(Beginning of Data extract)

Lemma rows_of_other_months_stay_witness :
  let kv := ("xk", MonthlyData.mk "xk" "u" plr_nacional 11 2026 "50.00" "0.00"
                                  sampleNow sampleNow) in
  let december := mkDate 2026 11 1796083200000 in
  (In kv (monthlyData (snd (getCurrentMonthData sampleId december "u" oneExpense)))
   <-> In kv (monthlyData oneExpense))
  /\ (forall updateData,
        In kv (monthlyData (snd (updateMonthlyData sampleId december "u" updateData
                                   oneExpense)))
        <-> In kv (monthlyData oneExpense))
  /\ (In kv (monthlyData (snd (closeMonth sampleId december "u" oneExpense)))
      <-> In kv (monthlyData oneExpense))
  /\ (forall transaction,
        In kv (monthlyData (snd (createTransaction sampleId december "u" transaction
                                   oneExpense)))
        <-> In kv (monthlyData oneExpense))
  /\ (forall id transaction,
        In kv (monthlyData (snd (updateTransaction sampleId december "u" id transaction
                                   oneExpense)))
        <-> In kv (monthlyData oneExpense))
  /\ (forall id,
        In kv (monthlyData (snd (deleteTransaction sampleId december "u" id oneExpense)))
        <-> In kv (monthlyData oneExpense)).
Proof.
  apply (rows_of_other_months_stay sampleId sampleId_inj (mkDate 2026 11 1796083200000)
           "u" oneExpense
           ("xk", MonthlyData.mk "xk" "u" plr_nacional 11 2026 "50.00" "0.00"
                                 sampleNow sampleNow)
           oneExpense_reachable).
  cbn. intro E. inversion E.
Defined.
(** On a phrase bank of 2000 sentences, a third of them neutral, the split
    leaves 1300 training rows and the remaining 34 for validation. *)
Example split_sizes_on_2000_sentences :
  match outcome (@run (Small.many 2000) setup_and_split (@fresh_kernel (Small.many 2000) 3)) with
  | Return ns =>
      (option_map (@length _) (x_train ns), option_map (@length _) (y_train ns),
       option_map (@length _) (x_val ns), option_map (@length _) (y_val ns))
  | Raise _ => (None, None, None, None)
  end = (Some 1300, Some 1300, Some 34, Some 34).
Proof. vm_compute. reflexivity. Qed.

(* ================================================================== *)
(** * Further properties of the cells *)

(** ** The shuffle *)

Section Shuffle.
Context `{Backend}.


Lemma take_in_range locs : forall df,
  (forall i, In i locs -> i < length df) ->
  exists rs, take locs df = Return rs /\ map Some rs = map (nth_error df) locs.
Proof.
  induction locs as [|i locs IH]; intros df Hr; simpl.
  - exists []. auto.
  - destruct (nth_error df i) as [r|] eqn:En.
    + destruct (IH df) as (rs & -> & Em); [intros j Hj; apply Hr; now right|].
      exists (r :: rs). split; [reflexivity|]. simpl. rewrite Em. reflexivity.
    + apply nth_error_None in En. specialize (Hr i (or_introl eq_refl)). lia.
Qed.

Lemma nth_error_all {A} (l : list A) :
  map (nth_error l) (seq 0 (length l)) = map Some l.
Proof.
  induction l as [|a l IH]; simpl; [reflexivity|].
  f_equal. rewrite <- seq_shift, map_map. simpl. exact IH.
Qed.

Lemma map_Some_inj {A} (l1 l2 : list A) : map Some l1 = map Some l2 -> l1 = l2.
Proof.
  revert l2. induction l1 as [|a l1 IH]; intros [|b l2] E; simpl in E;
    try discriminate; [reflexivity|].
  inversion E; subst. f_equal. auto.
Qed.

(** Taking the rows at a permutation of all positions succeeds and permutes the frame. *)
Lemma take_permutation locs df :
  Permutation locs (seq 0 (length df)) ->
  exists rs, take locs df = Return rs /\ Permutation rs df.
Proof.
  intros Hp.
  destruct (take_in_range locs df) as (rs & Ht & Em).
  { intros i Hi. apply (Permutation_in _ Hp) in Hi. apply in_seq in Hi. lia. }
  exists rs. split; [exact Ht|].
  assert (Hps : Permutation (map Some rs) (map Some df)).
  { rewrite Em, <- nth_error_all. apply Permutation_map. exact Hp. }
  apply Permutation_sym, Permutation_map_inv in Hps.
  destruct Hps as (l3 & E3 & Hp3). apply map_Some_inj in E3. subst l3.
  exact Hp3.
Qed.

Lemma content_from_records records : map content (from_records records) = records.
Proof.
  unfold from_records. rewrite map_map. unfold content. simpl.
  generalize 0. induction records as [|[s l] records IH]; intros n; simpl; [reflexivity|].
  f_equal. apply IH.
Qed.

Lemma notna_complete r : notna r = complete (content r).
Proof. unfold notna, complete, content. destruct (sentence r), (label r); reflexivity. Qed.

Lemma content_dropna df : map content (dropna df) = filter complete (map content df).
Proof.
  unfold dropna. induction df as [|r df IH]; [reflexivity|].
  cbn [filter map]. rewrite <- notna_complete.
  destruct (notna r); cbn [map]; rewrite IH; reflexivity.
Qed.

End Shuffle.

(** The setup cell loses and invents no record.  When the loader returns and
    the generator seeded with 42 hands out a genuine permutation, the cell
    completes, and [data] holds exactly the records with no missing cell, in
    some order, renumbered [0 .. n-1]. *)
Theorem setup_keeps_every_complete_record `{Backend} ns records :
  read_finphrase "data/Sentences_66Agree.txt" = Return records ->
  valid_permutation (RandomState_seed 42%Z) (length (dropna (from_records records))) ->
  exists d,
    cell_4 ns = ([Called "read_finphrase"; Called "DataFrame.sample"],
                 Return (bind_data ns d)) /\
    index d = seq 0 (length (filter complete records)) /\
    Permutation (map content d) (filter complete records).
Proof.
  intros Hread Hperm. unfold valid_permutation in Hperm.
  set (D := dropna (from_records records)) in *.
  destruct (@take_permutation _ D Hperm) as (rs & Ht & Hp).
  assert (HD : map content D = filter complete records)
    by (unfold D; rewrite content_dropna, content_from_records; reflexivity).
  assert (Hs : sample_frac1 (Some 42%Z) (np_random ns) D = Return rs).
  { unfold sample_frac1, sample, random_state. rewrite Nat.ltb_irrefl.
    rewrite firstn_all2; [exact Ht|].
    rewrite (Permutation_length Hperm), length_seq. lia. }
  exists (reset_index rs). split; [|split].
  - unfold cell_4. rewrite Hread. cbv beta iota zeta delta [call bind].
    fold D. rewrite Hs. reflexivity.
  - rewrite index_reset_index. f_equal.
    rewrite (Permutation_length Hp), <- HD, length_map. reflexivity.
  - rewrite content_reset_index, <- HD. apply Permutation_map. exact Hp.
Qed.

Lemma setup_keeps_every_complete_record_witness :
  exists d,
    @cell_4 Small.backend small_fresh
    = ([@Called Small.backend "read_finphrase"; @Called Small.backend "DataFrame.sample"],
       Return (@bind_data Small.backend small_fresh d)) /\
    index d = seq 0 7.
Proof.
  destruct (@setup_keeps_every_complete_record Small.backend small_fresh
              (map (fun sp => (Some (fst sp), Some (mtl_helpers.encode (snd sp))))
                   [ ("Profit rose .", mtl_helpers.positive);
                     ("Sales fell .", mtl_helpers.negative);
                     ("The office is in Helsinki .", mtl_helpers.neutral);
                     ("Orders grew by 5 % .", mtl_helpers.positive);
                     ("The company cut 22 jobs .", mtl_helpers.negative);
                     ("The meeting is on Monday .", mtl_helpers.neutral);
                     ("Net sales increased .", mtl_helpers.positive) ]))
    as (d & Hc & Hi & _).
  - reflexivity.
  - apply Permutation_sym. exact (Permutation_cons_append [1; 2; 3; 4; 5; 6] 0).
  - exists d. split; [exact Hc|exact Hi].
Defined.

(** ** The split cell on any frame *)

Section SplitCell.
Context `{Backend}.

(** The split cell never fails once [data] is bound, and calls nothing. *)
Lemma cell_6_runs ns d0 :
  data ns = Some d0 ->
  let d := where_label_ne 2 d0 in
  let n := Z.to_nat train_split_idx in
  cell_6 ns
  = ([], Return (bind_split (bind_data ns d)
                            (col_sentence (firstn n d)) (col_label (firstn n d))
                            (col_sentence (skipn n d)) (col_label (skipn n d)))).
Proof.
  intros Hd. cbv zeta. unfold cell_6. rewrite Hd.
  cbv beta iota zeta delta [lookup bind ret getitem_slice].
  rewrite slice_prefix by (unfold train_split_idx; lia).
  rewrite slice_suffix by (unfold train_split_idx; lia).
  reflexivity.
Qed.

Lemma where_label_ne_idempotent v d : where_label_ne v (where_label_ne v d) = where_label_ne v d.
Proof.
  unfold where_label_ne. induction d as [|r d IH]; simpl; [reflexivity|].
  destruct (ne (label r) v) eqn:E; simpl; rewrite ?E, IH; reflexivity.
Qed.




End SplitCell.

(** The sizes of the split.  Once [data] is bound the split cell completes
    without a call; of the [n] rows whose label is not 2 the first
    [min(1300, n)] go to training and the other [n - 1300] to validation, so
    that a frame with at most 1300 such rows leaves the validation split
    empty; sentences and labels come in equal numbers on both sides. *)
Theorem split_sizes `{Backend} ns d0 :
  data ns = Some d0 ->
  exists ns' xt yt xv yv,
    cell_6 ns = ([], Return ns') /\
    x_train ns' = Some xt /\ y_train ns' = Some yt /\
    x_val ns' = Some xv /\ y_val ns' = Some yv /\
    let n := length (where_label_ne 2 d0) in
    length xt = Nat.min 1300 n /\ length yt = Nat.min 1300 n /\
    length xv = n - 1300 /\ length yv = n - 1300 /\
    length xt + length xv = n /\
    (n <= 1300 -> xv = [] /\ yv = []).
Proof.
  intros Hd. pose proof (cell_6_runs ns Hd) as Hc. cbv zeta in Hc.
  change (Z.to_nat train_split_idx) with 1300 in Hc.
  remember 1300 as k eqn:Ek. clear Ek.
  do 5 eexists. split; [exact Hc|]. simpl.
  do 4 (split; [reflexivity|]).
  unfold col_sentence, col_label. rewrite !length_map, length_firstn, length_skipn.
  repeat split; try lia.
  - rewrite skipn_all2 by lia. reflexivity.
  - rewrite skipn_all2 by lia. reflexivity.
Qed.

Lemma split_sizes_witness :
  exists ns' xt xv,
    @cell_6 Small.backend (@bind_data Small.backend small_fresh
                             (from_records [(Some "a", Some 1%Z); (Some "b", Some 2%Z);
                                            (Some "c", Some 0%Z)]))
    = ([], Return ns') /\
    x_train ns' = Some xt /\ x_val ns' = Some xv /\ length xt = 2 /\ length xv = 0.
Proof.
  destruct (@split_sizes Small.backend
              (@bind_data Small.backend small_fresh
                 (from_records [(Some "a", Some 1%Z); (Some "b", Some 2%Z);
                                (Some "c", Some 0%Z)]))
              _ eq_refl)
    as (ns' & xt & yt & xv & yv & Hc & Hxt & Hyt & Hxv & Hyv & Hn).
  cbv zeta in Hn. destruct Hn as (Ht & _ & Hv & _).
  exists ns', xt, xv. repeat split; assumption.
Defined.

(** Running the split cell again changes nothing: the rows of label 2 are
    already gone and the slices fall on the same positions. *)
Theorem split_cell_is_idempotent `{Backend} ns t ns' :
  cell_6 ns = (t, Return ns') -> cell_6 ns' = ([], Return ns').
Proof.
  intros Hc. apply cell_6_completed in Hc. destruct Hc as (d0 & Hd0 & Ens').
  cbv zeta in Ens'.
  assert (Hd' : data ns' = Some (where_label_ne 2 d0)) by (subst ns'; reflexivity).
  rewrite (cell_6_runs ns' Hd'). cbv zeta. rewrite where_label_ne_idempotent.
  subst ns'. reflexivity.
Qed.

Lemma split_cell_is_idempotent_witness :
  @cell_6 Small.backend small_after_split = ([], Return small_after_split).
Proof.
  apply (@split_cell_is_idempotent Small.backend
           (match outcome (@run Small.backend [cell_4; cell_5] small_fresh) with
            | Return ns => ns
            | Raise _ => small_fresh
            end) []).
  vm_compute. reflexivity.
Defined.



Example split_index_has_gaps :
  option_map (@Series_index _) (x_train small_after_split) = Some [0; 2; 3; 5; 6].
Proof. vm_compute. reflexivity. Qed.

(** ** The cell that shows a sample *)

Section Display.
Context `{Backend}.


End Display.



(** ** Fits, in every run *)

Section Fits.
Context `{Backend}.

Lemma fits_well_ret {A} (a : A) : fits_well (ret a).
Proof. constructor. Qed.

(End of Data extract)

Set down exactly the lines of the data above, beginning with the line that has "inversion E; subst. f_equal. auto." and ending with the line that has "some order, renumbered [0 .. n-1]. *)", and no others.

  inversion E; subst. f_equal. auto.
Qed.

(** Taking the rows at a permutation of all positions succeeds and permutes the frame. *)
Lemma take_permutation locs df :
  Permutation locs (seq 0 (length df)) ->
  exists rs, take locs df = Return rs /\ Permutation rs df.
Proof.
  intros Hp.
  destruct (take_in_range locs df) as (rs & Ht & Em).
  { intros i Hi. apply (Permutation_in _ Hp) in Hi. apply in_seq in Hi. lia. }
  exists rs. split; [exact Ht|].
  assert (Hps : Permutation (map Some rs) (map Some df)).
  { rewrite Em, <- nth_error_all. apply Permutation_map. exact Hp. }
  apply Permutation_sym, Permutation_map_inv in Hps.
  destruct Hps as (l3 & E3 & Hp3). apply map_Some_inj in E3. subst l3.
  exact Hp3.
Qed.

Lemma content_from_records records : map content (from_records records) = records.
Proof.
  unfold from_records. rewrite map_map. unfold content. simpl.
  generalize 0. induction records as [|[s l] records IH]; intros n; simpl; [reflexivity|].
  f_equal. apply IH.
Qed.

Lemma notna_complete r : notna r = complete (content r).
Proof. unfold notna, complete, content. destruct (sentence r), (label r); reflexivity. Qed.

Lemma content_dropna df : map content (dropna df) = filter complete (map content df).
Proof.
  unfold dropna. induction df as [|r df IH]; [reflexivity|].
  cbn [filter map]. rewrite <- notna_complete.
  destruct (notna r); cbn [map]; rewrite IH; reflexivity.
Qed.

End Shuffle.

(** The setup cell loses and invents no record.  When the loader returns and
    the generator seeded with 42 hands out a genuine permutation, the cell
    completes, and [data] holds exactly the records with no missing cell, in
    some order, renumbered [0 .. n-1]. *)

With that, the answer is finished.